MediaScope
February 9 and 23, 2004
Dedicated to experimentation with cinematic form
and content, MediaScope presents emerging and recognized
artists who discuss their work with the audience. The program explores
filmmaking and videomaking, as well as Web-based, installation,
and digital art practices.
Organized by Sally Berger, Assistant Curator;
Jytte Jensen, Curator; Laurence Kardish, Senior Curator; Barbara
London, Associate Curator; and Joshua Siegel, Assistant Curator,
Department of Film and Media.

A media artist since he abandoned oil painting in 1989, Wang Jianwei
discusses Spider (2004), Ceremony (2003) and Ping
Feng (2001), as well as recent video and multi-media theater
works. Haunted by questions of power and truth, he explores the
networks of corporate culture, and the perils of celebrity as an
ancient phenomenon.
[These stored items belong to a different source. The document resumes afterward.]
Definition node_env_delitem (self : DockerConfig) (k : string) (st : store)
  : store :=
  match node_env self with
  | Some l => dict_delitem l k st
  | None => st
  end.

(** ** Concrete calls used in the examples below *)

(** The value of [BOOTSTRAP_PATH] used where an example needs one. *)
Definition example_bootstrap_path : string := "/root/.casperlabs/bootstrap".

Definition example_client : DockerClient := DockerClientHandle 1.

(** [os.environ] without [_JAVA_OPTIONS]. *)
Definition amb_plain : ambient := mkAmbient ∅ (fun _ => "qwert").

(** [os.environ] with [_JAVA_OPTIONS] set. *)
Definition amb_java : ambient :=
  mkAmbient {[ "_JAVA_OPTIONS" := "-Xmx512m" ]} (fun _ => "asdfg").

(** [DockerConfig(client, "PRIVKEY", number=3, is_read_only=False,
    grpc_encryption=True, bootstrap_address="10.0.0.5:40400",
    node_public_key="PUBKEY")]. *)
Definition scenario_args : InitArgs :=
  mkInitArgs (Some example_client) (Some "PRIVKEY") (Some (Some "PUBKEY"))
    None None (Some 3) None None None None None None
    (Some (Some "10.0.0.5:40400")) None None None (Some true) (Some false).

(** [DockerConfig(client, "PRIVKEY", bootstrap_address=str())]: the
    bootstrap address is the empty string. *)
Definition empty_bootstrap_args : InitArgs :=
  mkInitArgs (Some example_client) (Some "PRIVKEY") None
    None None None None None None None None None
    (Some (Some EmptyString)) None None None None None.

(** [DockerConfig(client, "PRIVKEY", number=-1)]. *)
Definition negative_number_args : InitArgs :=
  mkInitArgs (Some example_client) (Some "PRIVKEY") None
    None None (Some (-1)) None None None None None None
    None None None None None None.

(** [DockerConfig(client, "PRIVKEY", node_env=d)] for a dictionary object
    [d] of the caller's. *)
Definition own_env_args (d : ref) : InitArgs :=
  mkInitArgs (Some example_client) (Some "PRIVKEY") None
    (Some (Some d)) None None None None None None None None
    None None None None None None.

(** The caller's own empty dictionary [{}], created after import. *)
Definition own_empty_env : ref * store := dict_new ∅ (import_module ∅).

(** ** Predicates of the statements *)

(** The four keys of the [DEFAULT_NODE_ENV] display. *)
Definition has_baseline_keys (d : pydict) : Prop :=
  is_Some (d !! "RUST_BACKTRACE") ∧ is_Some (d !! "CL_LOG_LEVEL") ∧
  is_Some (d !! "CL_SERVER_NO_UPNP") ∧ is_Some (d !! "CL_VERSION").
Wang Jianwei's other videos are part of China
Now, MoMA's exhibition at The Gramercy Theatre,
February 12–16. Program approx. 90 min.
Providence-based artist Ben Russell presents two works: his ethnographic
film Daumë (2000) and The Twenty-One Lives of
William H. Bonney (2004, premiere) which, according to the
filmmaker, is “the figure of Billy the Kid, a Notorious and
Legendary Outlaw, reproduced entirely through re-enactments of the
Violent and Sudden Deaths of the Twenty-One Men He (May Have) Killed.”
Russell considers himself (and the exhibition curators concur) equal
parts Image-Maker, Inventor, and Escape Artist, and his films are
of a likewise Varied and Curious Sort. Program approx. 90 min.